Mitochondrial Ca(2+) oscillation induces mitophagy initiation through the PINK1-Parkin pathway.

Dysregulation of the PINK1/Parkin-mediated mitophagy is essential to Parkinson's disease. Although important progress has been made in previous researches, the biochemical reagents that induce global and significant mitochondrial damage may still hinder deeper insights into the mechanisms of mitophagy. The origin of PINK1/Parkin pathway activation in mitophagy remains elusive. In this study, we develop an optical method, ultra-precise laser stimulation (UPLaS) that delivers a precise and noninvasive stimulation onto a submicron region in a single mitochondrial tubular structure.
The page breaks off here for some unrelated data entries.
(** The editor of table [def] on a store that holds [T]. *)
Record ed_ok e : Prop := {
  eo_sql : sql_ok O (ed_store e) st T;
  eo_def : ∃ n, q_defs (ed_store e) !! ed_def e = Some (set_autoInc n def);
  eo_cat : ∃ n, catalog (ed_store e) id = Some (set_autoInc n def);
  eo_stmt : stmt_ok def rows (ed_txn e) (ed_pending e)
}.

Definition ed_view e : gmap bytes row := stmt_view def rows (ed_txn e) (ed_pending e).

Lemma ed_repr e : ed_ok e -> ∃ ot, repr (q_led (ed_store e)) ot st.
Proof. intros []. by apply so_repr in eo_sql0. Qed.

Lemma ed_u64 e : ed_ok e -> is_u64 id.
Proof. intros [Hs _ [n Hc] _]. by destruct (co_u64 _ (so_cat _ _ _ _ Hs) _ _ Hc). Qed.

Lemma like_ex (x y : option tableDef) :
  option_Forall2 def_like x y -> (∃ n, x = Some (set_autoInc n def)) -> ∃ n, y = Some (set_autoInc n def).
Proof. intros [d d' [m ->]|] [n Hx]; [|done]. injection Hx as ->. by exists m. Qed.

(** A gentle step keeps everything but the statement buffer. *)
Lemma ed_ok_calm e e' : ed_ok e -> calm e e' -> stmt_ok def rows (ed_txn e) (ed_pending e') -> ed_ok e'.
Proof.
  intros [Hs Hd Hc _] (Hst & Ed & Et) Hp. split.
  - by eapply sql_ok_stays.
  - rewrite Ed. eapply like_ex; [apply Hst|done].
  - eapply like_ex; [by apply stays_catalog|done].
  - by rewrite Et.
Qed.

Lemma still_ok {A} (m : M (tableEditor B) A) e o e' :
  gentle true m -> ed_ok e -> m e = (o, e') -> ed_ok e' ∧ calm e e' ∧ ed_pending e' = ed_pending e ∧ ed_view e' = ed_view e.
Proof.
  intros Hm Hok Hrun. destruct (ed_repr e Hok) as [ot Hr]. destruct (Hm e ot st Hr) as [Hc Hp]. rewrite Hrun in *.
  cbn in *. specialize (Hp eq_refl). split_and!; [|done..|].
  - eapply ed_ok_calm; [done..|]. rewrite Hp. apply Hok.
  - unfold ed_view. destruct Hc as (_ & _ & ->). by rewrite Hp.
Qed.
UPLaS excites localized mitochondrial Ca(2+) (mitoCa(2+)) oscillations with tiny perturbation to mitochondrial membrane potential (MMP) or mitochondrial reactive oxygen species. The UPLaS-induced mitoCa(2+) oscillations can directly induce PINK1 accumulation and Parkin recruitment on mitochondria. The Parkin recruitment by UPLaS requires PINK1. Our results provide a precise and noninvasive technology for research on mitophagy, which stimulates target mitochondria with little damage, and reveal mitoCa(2+) oscillation directly initiates the PINK1-Parkin pathway for mitophagy without MMP depolarization.